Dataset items
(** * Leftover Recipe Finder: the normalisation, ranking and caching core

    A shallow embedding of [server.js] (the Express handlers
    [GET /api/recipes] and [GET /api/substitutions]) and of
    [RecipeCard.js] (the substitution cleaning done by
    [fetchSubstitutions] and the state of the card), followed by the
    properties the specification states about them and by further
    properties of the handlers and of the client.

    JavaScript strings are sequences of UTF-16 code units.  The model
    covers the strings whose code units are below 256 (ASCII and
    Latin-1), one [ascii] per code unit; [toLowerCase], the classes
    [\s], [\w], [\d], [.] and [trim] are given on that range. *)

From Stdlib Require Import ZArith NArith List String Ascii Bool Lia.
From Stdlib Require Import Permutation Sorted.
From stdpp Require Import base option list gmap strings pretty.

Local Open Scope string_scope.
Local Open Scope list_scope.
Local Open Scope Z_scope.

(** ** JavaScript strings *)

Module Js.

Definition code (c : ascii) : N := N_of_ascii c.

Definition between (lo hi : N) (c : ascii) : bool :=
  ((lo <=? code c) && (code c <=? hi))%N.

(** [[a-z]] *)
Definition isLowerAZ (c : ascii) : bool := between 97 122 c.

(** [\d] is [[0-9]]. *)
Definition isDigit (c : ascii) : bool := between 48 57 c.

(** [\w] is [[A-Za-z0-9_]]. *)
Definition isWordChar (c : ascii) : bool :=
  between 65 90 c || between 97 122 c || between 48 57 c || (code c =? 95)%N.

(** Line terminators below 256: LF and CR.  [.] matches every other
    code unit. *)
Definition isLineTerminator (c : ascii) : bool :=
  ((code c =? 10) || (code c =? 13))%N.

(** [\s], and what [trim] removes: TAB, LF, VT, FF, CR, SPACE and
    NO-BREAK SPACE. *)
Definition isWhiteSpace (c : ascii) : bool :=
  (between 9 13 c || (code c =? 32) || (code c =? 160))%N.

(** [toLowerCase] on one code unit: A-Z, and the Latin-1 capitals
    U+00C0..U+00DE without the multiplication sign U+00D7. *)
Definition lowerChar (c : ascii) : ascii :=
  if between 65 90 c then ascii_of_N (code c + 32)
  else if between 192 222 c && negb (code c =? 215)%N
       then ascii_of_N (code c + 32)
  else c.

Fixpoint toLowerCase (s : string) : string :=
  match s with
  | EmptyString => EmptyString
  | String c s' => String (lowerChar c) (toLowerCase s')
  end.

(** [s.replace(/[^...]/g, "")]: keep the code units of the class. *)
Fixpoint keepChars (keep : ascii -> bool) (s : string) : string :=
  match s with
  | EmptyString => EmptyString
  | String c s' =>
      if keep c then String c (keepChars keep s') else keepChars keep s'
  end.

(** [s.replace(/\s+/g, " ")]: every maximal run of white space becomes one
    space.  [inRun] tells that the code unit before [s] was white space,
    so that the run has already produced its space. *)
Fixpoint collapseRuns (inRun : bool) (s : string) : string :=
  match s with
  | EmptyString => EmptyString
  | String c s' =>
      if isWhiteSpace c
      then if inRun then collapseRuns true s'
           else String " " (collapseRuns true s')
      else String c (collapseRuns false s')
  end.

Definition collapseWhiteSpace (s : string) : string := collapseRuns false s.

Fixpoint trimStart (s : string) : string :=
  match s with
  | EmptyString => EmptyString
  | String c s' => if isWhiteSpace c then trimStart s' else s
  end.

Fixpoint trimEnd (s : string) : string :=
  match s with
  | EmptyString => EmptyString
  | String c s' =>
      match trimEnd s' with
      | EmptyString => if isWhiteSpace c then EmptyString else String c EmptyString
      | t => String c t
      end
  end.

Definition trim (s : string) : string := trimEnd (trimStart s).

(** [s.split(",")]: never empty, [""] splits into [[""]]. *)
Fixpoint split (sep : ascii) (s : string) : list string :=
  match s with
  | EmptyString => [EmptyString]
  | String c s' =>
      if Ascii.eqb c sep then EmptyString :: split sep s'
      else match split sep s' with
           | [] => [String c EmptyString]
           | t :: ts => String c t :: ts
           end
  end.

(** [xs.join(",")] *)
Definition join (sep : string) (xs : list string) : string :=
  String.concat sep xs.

● THE PROBLEM
Among the lines above, please find those with "Fixpoint" and copy them.

● RESULT
Fixpoint toLowerCase (s : string) : string :=
Fixpoint keepChars (keep : ascii -> bool) (s : string) : string :=
Fixpoint collapseRuns (inRun : bool) (s : string) : string :=
Fixpoint trimStart (s : string) : string :=
Fixpoint trimEnd (s : string) : string :=
Fixpoint split (sep : ascii) (s : string) : list string :=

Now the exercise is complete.